You can control your diabetes and reduce your risk of heart disease by making the following lifestyle changes:

Be aware of the NSAIDs. Keep in mind that NSAIDs, such as ibuprofen and naproxen, might harm your kidneys if you take them frequently for arthritis, headaches, or chronic pain. They are clearly not a very smart option for Type 2 diabetics, due to the heart complications it might bring for diabetics.

People who sometimes take the medication without kidney problems are probably safe. However, if you regularly use these medications, your kidney health may also be at risk. If you're dealing with discomfort, talk to your doctor about kidney-safe medications.

Stress management. Stress can cause harmful habits like binge drinking or overeating as well as elevate blood pressure. Visit a mental health counselor instead, practice deep breathing exercises or meditation, engage in some physical activity, or get help from loved ones and friends.

Maintain a balanced diet. Consume more whole grains, lean protein, and fresh produce. Trans fat should be avoided, as should processed meals like fast food, candy, and chips. Drink extra water and steer clear of sugary beverages and alcohol.

Aim to maintain a healthy weight. If you are overweight, even a small weight loss will reduce your blood sugar and triglycerides. 5% to 7% of body weight, or 10 to 14 pounds for a 200-pound individual, is considered a modest weight reduction.

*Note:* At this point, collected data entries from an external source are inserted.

(** A header may appear once. *)
Definition once (had : mail_flags -> bool) (set_had : mail_flags -> mail_flags)
    (handle : spec_parser -> mail_result spec_parser) a : mail_result spec_parser :=
  if had (mp_flags a) then header_error else handle (mp_set_flags set_had a).

Definition trim_space (l : list Z) : list Z := if decide (last l = Some 32) then take (length l - 1) l else l.

Definition spec_header (h : ntb_mail_parser_header) (line : list Z) a : mail_result spec_parser :=
  let destinations := parse_addresses_spec Addresses_error destination_address_cb line in
  match h with
  | NTB_MAIL_PARSER_SKIP => Ok a
  | NTB_MAIL_PARSER_TO => once had_to set_had_to destinations a
  | NTB_MAIL_PARSER_CC => once had_cc set_had_cc destinations a
  | NTB_MAIL_PARSER_BCC => once had_bcc set_had_bcc destinations a
  | NTB_MAIL_PARSER_FROM => parse_addresses_spec Addresses_error from_address_cb line a
  | NTB_MAIL_PARSER_SUBJECT =>
      once had_subject set_had_subject (fun a =>
        subject ← no_error (ew_spec (length line) false None ntb_buffer_init line);
        call_data NTB_MAIL_PARSER_EVENT_SUBJECT subject a) a
  | NTB_MAIL_PARSER_CONTENT_TYPE =>
      once had_content_type set_had_content_type
        (content_type_answer (content_type_spec content_type_type_cb content_type_attribute_cb line None)) a
  | NTB_MAIL_PARSER_TRANSFER_ENCODING =>
      once had_transfer_encoding set_had_transfer_encoding (choose_encoding line) a
  end.

Definition spec_header_end a : mail_result spec_parser :=
  match mp_current_header a with
  | None => UB
  | Some h => spec_header h (trim_space (mp_buffer a)) a
  end.

Definition spec_name (c : Z) a : mail_result spec_parser :=
  if c =? 10 then match mp_buffer a with [] => handle_headers_end a | _ => header_error end
  else if c =? 58 then
    h ← no_error (find_header (mp_buffer a) ntb_mail_parser_headers);
    Ok (mp_set_state NTB_MAIL_PARSER_HEADER_VALUE_START (mp_set_current_header h a))
  else Ok (mp_set_buffer (mp_buffer a ++ [c]) a).

(** Runs of white space become one space. *)
Definition spec_value (c : Z) a : mail_result spec_parser :=
  if ascii_islwsp c then
    Ok (if decide (last (mp_buffer a) = Some 32) then a else mp_set_buffer (mp_buffer a ++ [32]) a)
  else if c =? 0 then header_error
  else if c =? 13 then Ok (mp_set_state NTB_MAIL_PARSER_CHECK_EOL a)
  else if c =? 10 then Ok (mp_set_state NTB_MAIL_PARSER_CHECK_CONTINUATION a)
  else Ok (mp_set_buffer (mp_buffer a ++ [c]) a).

Definition spec_content (c : Z) a : mail_result spec_parser :=
  match mp_encoding a, mp_decoder a with
  | NTB_MAIL_PARSER_ENCODING_RAW, _ => call_data NTB_MAIL_PARSER_EVENT_CONTENT [c] a
  | NTB_MAIL_PARSER_ENCODING_BASE64, Decoder_base64 d =>
      '(d, got) ← map_err Base64_error (ntb_base64_decode d [c]);
      call_data NTB_MAIL_PARSER_EVENT_CONTENT got (mp_set_decoder (Decoder_base64 d) a)
  | NTB_MAIL_PARSER_ENCODING_QUOTED_PRINTABLE, Decoder_qp d =>
      '(d, got) ← map_err Quoted_printable_error (qp_step d c);
      call_data NTB_MAIL_PARSER_EVENT_CONTENT got (mp_set_decoder (Decoder_qp d) a)
  | _, _ => UB
  end.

Get Active. Being physically active increases your body's sensitivity to insulin, which helps you control your diabetes by allowing your cells to use blood sugar as fuel. Additionally, exercise decreases your risk of heart disease and helps regulate blood sugar levels. Try to engage in 150 minutes or more of physical exercise of a moderate level per week, such as brisk walking.

Control the ABCs:

A: To assess your average blood sugar over two to three months, have a regular A1C test; try to maintain as much of your blood sugar within the target range as you can.

B: Attempt to maintain a blood pressure of less than 140/90 mm Hg (or the target your doctor sets).

C: Keep your cholesterol under control.

S: Stop smoking or refrain from starting.